Port 579 is officially assigned to decbsrv—Digital Equipment Corporation's batch server service. Both TCP and UDP versions are registered with IANA.1
The assignment is real. The service is dead.
What DEC Was
Digital Equipment Corporation dominated enterprise computing in the 1970s and 1980s. Their VAX systems ran universities, hospitals, and research labs. Their DECserver terminal servers connected hundreds of serial terminals to mainframes over Ethernet.2
When DEC needed a port for batch job processing between servers, they registered port 579. IANA assigned it. The protocol went into production.
Then DEC collapsed. Compaq absorbed them in 1998. HP absorbed Compaq in 2002. The original DEC technology was sold off in pieces, discontinued, or replaced entirely.
Port 579 remained in the registry.
What This Port Teaches
The IANA port registry isn't just a technical database—it's an archaeological record. Every abandoned port represents:
- A company that no longer exists
- A protocol that lost to a competitor
- A solution to a problem nobody has anymore
- Infrastructure that was critical until it wasn't
Port 579 sits in the well-known range (0-1023), reserved for services deemed important enough to merit global coordination. It seemed important in 1985. By 2000, it was obsolete.
Security Implications
Some security databases flag port 579 as potentially associated with trojans.3 This isn't because the original DEC service was malicious—it's because abandoned ports make excellent hiding places.

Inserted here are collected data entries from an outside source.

(** What the forward derivation writes. *)
Lemma derive_next_spec (num_labels curr next label : nat) (cons : bool)
    (W W' : matrix) (l : list event) :
  curr ≠ next →
  derive_next num_labels curr next label cons W = (Ok W', l) →
  l = [] ∧ mcols W' = mcols W ∧
  (∀ i, i < num_labels →
     ∃ s, coeff W curr (i*2) = Some s ∧
          coeff W' next (i*2) =
            Some (if decide (i = label)
                  then (if cons then s else Int32.add s (-1)) else s) ∧
          coeff W' next (i*2 + 1) =
            Some (if decide (i = label)
                  then (if cons then Int32.add s 1 else s) else s)) ∧
  (∀ r c, r ≠ next ∨ num_labels*2 ≤ c → coeff W' r c = coeff W r c).
Proof.
  intros Hne H. unfold derive_next in H.
  eapply (pair_writer_spec curr next 0) in H as (-> & Hc & Hrows & Hframe);
    [|done|intros ?????; by apply derive_next_body_spec].
  split_and!; [done|done| |].
  - intros i Hi. destruct (Hrows i) as (s & Hs & ?); [lia|].
    rewrite Nat.add_0_r in Hs. eauto.
  - intros r c Hrc. apply Hframe. simpl. lia.
Qed.

(** What the backward derivation writes. *)
Lemma derive_prev_spec (num_labels curr prev label : nat) (cons : bool)
    (W W' : matrix) (l : list event) :
  curr ≠ prev →
  derive_prev num_labels curr prev label cons W = (Ok W', l) →
  l = [] ∧ mcols W' = mcols W ∧
  (∀ i, i < num_labels →
     ∃ s, coeff W curr (i*2 + 1) = Some s ∧
          coeff W' prev (i*2) =
            Some (if decide (i = label)
                  then (if cons then Int32.add s (-1) else s) else s) ∧
          coeff W' prev (i*2 + 1) =
            Some (if decide (i = label)
                  then (if cons then s else Int32.add s 1) else s)) ∧
  (∀ r c, r ≠ prev ∨ num_labels*2 ≤ c → coeff W' r c = coeff W r c).
Proof.
  intros Hne H. unfold derive_prev in H.
  eapply (pair_writer_spec curr prev 1) in H as (-> & Hc & Hrows & Hframe);
    [|done|intros ?????; by apply derive_prev_body_spec].
  split_and!; [done|done| |].
  - intros i Hi. apply Hrows. lia.
  - intros r c Hrc. apply Hframe. simpl. lia.
Qed.

Lemma winding_num_assigned_Ok (W : matrix) (p : nat) (a : bool) (l : list event) :
  winding_num_assigned W p = (Ok a, l) ↔
  ∃ row, mdata W !! p = Some row ∧ a = row_assigned row ∧ l = [].
Proof.
  unfold winding_num_assigned. rewrite bind_Ok. split.
  - intros (row & l1 & l2 & [Hr ->]%mrow_Ok & [<- ->]%ret_Ok & ->). eauto.
  - intros (row & Hr & -> & ->). exists row, [], []. by rewrite mrow_Ok.
Qed.

Lemma Int32_wrap_add_multiple (z k : Z) :
  Int32.wrap (z + k * Int32.modulus) = Int32.wrap z.
Proof.
  unfold Int32.wrap. f_equal.
  replace (z + k * Int32.modulus + Int32.half_modulus)%Z
    with (z + Int32.half_modulus + k * Int32.modulus)%Z by lia.
  apply Z_mod_plus_full.
Qed.

Lemma Int32_wrap_eq (z : Z) : ∃ k, Int32.wrap z = (z + k * Int32.modulus)%Z.
Proof.
  unfold Int32.wrap.
  exists (- ((z + Int32.half_modulus) / Int32.modulus))%Z.
  pose proof (Z_div_mod_eq_full (z + Int32.half_modulus) Int32.modulus). lia.
Qed.

Lemma Int32_wrap_in_range (z : Z) : Int32.in_range z → Int32.wrap z = z.
Proof.
  unfold Int32.in_range, Int32.wrap, Int32.min_int, Int32.max_int,
    Int32.half_modulus, Int32.modulus.
  intros H. rewrite Z.mod_small; lia.
Qed.

Lemma Int32_wrap_range (z : Z) : Int32.in_range (Int32.wrap z).
Proof.
  unfold Int32.in_range, Int32.wrap, Int32.min_int, Int32.max_int,
    Int32.half_modulus, Int32.modulus.
  pose proof (Z.mod_pos_bound (z + 2147483648) 4294967296). lia.
Qed.

Lemma Int32_sub_add_l (s d : Z) : Int32.sub (Int32.add s d) s = Int32.wrap d.
Proof.
  unfold Int32.sub, Int32.add. destruct (Int32_wrap_eq (s + d)) as [k ->].
  replace (s + d + k * Int32.modulus - s)%Z with (d + k * Int32.modulus)%Z by lia.
  apply Int32_wrap_add_multiple.
Qed.

Lemma Int32_sub_add_r (s d : Z) : Int32.sub s (Int32.add s d) = Int32.wrap (- d).
Proof.
  unfold Int32.sub, Int32.add. destruct (Int32_wrap_eq (s + d)) as [k ->].
  replace (s - (s + d + k * Int32.modulus))%Z with (- d + (- k) * Int32.modulus)%Z by lia.
  apply Int32_wrap_add_multiple.
Qed.

Lemma row_assigned_differs (W : matrix) (p q : nat) (rp rq : list Z) :
  mdata W !! p = Some rp → mdata W !! q = Some rq →
  row_assigned rp = true → row_assigned rq = false → p ≠ q.
Proof. intros Hp Hq Ha Hb ->. congruence. Qed.

(** The rule at one neighbour: a patch [curr] whose row is assigned derives
    a forward ([forward = true], through [visit_next]) or backward neighbour
    [nb] that is not assigned yet: for every label other than the label of [nb] both
    entries of [nb] become the shared value of [curr] (its front entry for
    the forward, its back entry for the backward neighbour); for the label
    of [nb] the back entry is the front entry plus one, and the entry that
    is not the shared value is the shared value minus one for a forward
    crossing with equal orientation flags, plus one with different flags,
    and the other way round for a backward crossing.  No other row changes,
    and a neighbour whose row is assigned is not written at all. *)
Lemma crossing_rule_at_neighbour (labels : list nat) (num_labels curr : nat)
    (orientation : list bool) (curr_ori : bool) (i nb : nat) (forward : bool)
    (W : matrix) (Q : list nat) (W' : matrix) (Q' : list nat) (l : list event) :
  (∃ row, mdata W !! curr = Some row ∧ row_assigned row = true) →
  (if forward then visit_next else visit_prev)
    labels num_labels curr orientation curr_ori i nb (W, Q) = (Ok (W', Q'), l) →
  ∃ row_nb, mdata W !! nb = Some row_nb ∧
    if row_assigned row_nb then W' = W ∧ Q' = Q ∧ l = []
    else ∃ nb_ori label,
      orientation !! i = Some nb_ori ∧ labels !! nb = Some label ∧
      Q' = Q ++ [nb] ∧ l = [] ∧
      (∀ r c, r ≠ nb → coeff W' r c = coeff W r c) ∧
      ∀ k, k < num_labels → ∃ shared front back,
        coeff W curr (k*2 + (if forward then 0 else 1)) = Some shared ∧
        coeff W' nb (k*2) = Some front ∧
        coeff W' nb (k*2 + 1) = Some back ∧
        if decide (k = label) then
          Int32.sub back front = 1%Z ∧
          match forward, eqb nb_ori curr_ori with
          | true, true | false, false =>
              back = shared ∧ front = Int32.add shared (-1)
          | true, false | false, true =>
              front = shared ∧ back = Int32.add shared 1
          end
        else front = shared ∧ back = shared.
Proof.
  intros (row & Hrow & Hassigned) H.
  assert (∃ row_nb, mdata W !! nb = Some row_nb ∧
            if row_assigned row_nb then W' = W ∧ Q' = Q ∧ l = []
            else ∃ nb_ori label la,
              orientation !! i = Some nb_ori ∧ labels !! nb = Some label ∧
              Q' = Q ++ [nb] ∧ l = la ∧ curr ≠ nb ∧
              (if forward then derive_next else derive_prev)
                num_labels curr nb label (negb (eqb nb_ori curr_ori)) W
              = (Ok W', la)) as (row_nb & Hnb & Hcase).
  { destruct forward; unfold visit_next, visit_prev in H;
      apply bind_Ok in H
        as (a & l1 & l2 & (row_nb & Hnb & -> & ->)%winding_num_assigned_Ok & H & ->);
      exists row_nb; (split; [done|]);
      destruct (row_assigned row_nb) eqn:Ha; simpl in H.
    1,3: by apply ret_Ok in H as [[= <- <-] ->].
    all: apply bind_Ok in H as (nb_ori & l3 & l4 & [Ho ->]%vget_Ok & H & ->);
      apply bind_Ok in H as (label & l5 & l6 & [Hl ->]%vget_Ok & H & ->);
      apply bind_Ok in H as (W1 & l7 & l8 & Hd & [[= <- <-] ->]%ret_Ok & ->);
      exists nb_ori, label, l7; rewrite app_nil_r; split_and!; try done;
      by eapply row_assigned_differs. }
  exists row_nb. split; [done|].
  destruct (row_assigned row_nb); [done|].
  destruct Hcase as (nb_ori & label & la & Ho & Hl & -> & -> & Hne & Hd).
  exists nb_ori, label. split_and!; try done.
  - destruct forward;
      [apply derive_next_spec in Hd as (-> & _)
      |apply derive_prev_spec in Hd as (-> & _)]; done.
  - intros r c Hr. destruct forward;
      [apply derive_next_spec in Hd as (_ & _ & _ & Hf)
      |apply derive_prev_spec in Hd as (_ & _ & _ & Hf)]; try done;
      apply Hf; by left.
  - intros k Hk. destruct forward.
    + apply derive_next_spec in Hd as (_ & _ & Hrows & _); [|done].
      destruct (Hrows k Hk) as (s & Hs & Hf & Hb). rewrite Nat.add_0_r.
      eexists s, _, _. split_and!; [done..|].
      destruct (decide (k = label)); [|done].
      destruct (eqb nb_ori curr_ori); simpl.
      * by rewrite Int32_sub_add_r.
      * by rewrite Int32_sub_add_l.
    + apply derive_prev_spec in Hd as (_ & _ & Hrows & _); [|done].
      destruct (Hrows k Hk) as (s & Hs & Hf & Hb).
      eexists s, _, _. split_and!; [done..|].
      destruct (decide (k = label)); [|done].
      destruct (eqb nb_ori curr_ori); simpl.
      * by rewrite Int32_sub_add_l.
      * by rewrite Int32_sub_add_r.
Qed.

(** ** The verification pass *)

Lemma assert_Ok (NDEBUG : bool) (c : M bool) (l : list event) :
  assert NDEBUG c = (Ok tt, l) ↔
  (NDEBUG = true ∧ l = []) ∨ (NDEBUG = false ∧ c = (Ok true, l)).
Proof.
  unfold assert. destruct NDEBUG.
  - rewrite ret_Ok. split; [intros [_ ->]; by left|by intros [[_ ->]|[? _]]].
  - rewrite bind_Ok. split.
    + intros ([] & l1 & l2 & Hc & H & ->); [|discriminate].
      apply ret_Ok in H as [_ ->]. rewrite app_nil_r. by right.
    + intros [[? _]|[_ ->]]; [done|]. exists true, l, [].
      by rewrite app_nil_r.
Qed.

Lemma assert_true (NDEBUG : bool) (c : M bool) :
  c = ret true → assert NDEBUG c = ret tt.
Proof. intros ->. unfold assert. destruct NDEBUG; [done|]. by rewrite bind_ret_l. Qed.

Lemma assert_NDEBUG (c : M bool) : assert true c = ret tt.
Proof. reflexivity. Qed.

Section Pass.

Variable NDEBUG : bool.
Variables (order : list nat) (orientation : list bool) (W : matrix).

When a port has an official assignment but no legitimate software actually uses it, malware authors notice. An unexpected connection on port 579 isn't DECserver traffic—it's something pretending to be something that nobody remembers.
Checking What's Listening
On Linux or macOS:
On Windows:
If something is listening on port 579, it's not Digital Equipment Corporation. DEC has been gone for over two decades.
Why Unassigned Ports Matter
Paradoxically, port 579 isn't unassigned—it's assigned to nothing that exists. This is arguably worse.
Truly unassigned ports in the well-known range (0-1023) can be reassigned if someone builds something important enough. But port 579 is technically taken. The registration exists. The company doesn't.
IANA rarely revokes port assignments. The registry grows but almost never shrinks. Every failed company, every abandoned protocol, every obsolete service leaves a permanent shadow in the port number space.
The Well-Known Range
Port 579 sits in the well-known port range (0-1023), which requires root/administrator privileges to bind to on Unix-like systems. This was a security measure: if binding to these ports requires elevated privileges, then services running on them must have been started by a trusted administrator.
But that logic assumes the registered services still exist. When port 579's legitimate service disappeared, the security model didn't account for it. The port requires privileges to use, but there's nothing legitimate left to use it for.
Related Ports
Other DEC-assigned ports from the same era:
- Port 567: DSTmail (another dead DEC protocol)
- Port 568: DEC Fibre Link Protocol
- Port 577: vettcp (DEC VT over TCP)
Most are similarly extinct. The IANA registry preserves them like insects in amber—visible, documented, but no longer alive.
The Ghost Ports
The Internet has thousands of ports like 579. Officially assigned. Technically registered. Practically extinct.
They're ghosts—visible in the registry, queryable in databases, but untethered from any living system. Port 579 will likely remain assigned to decbsrv forever, a permanent memorial to a company that shaped computing history before vanishing entirely.
Every packet that accidentally arrives at port 579 is looking for something that no longer exists.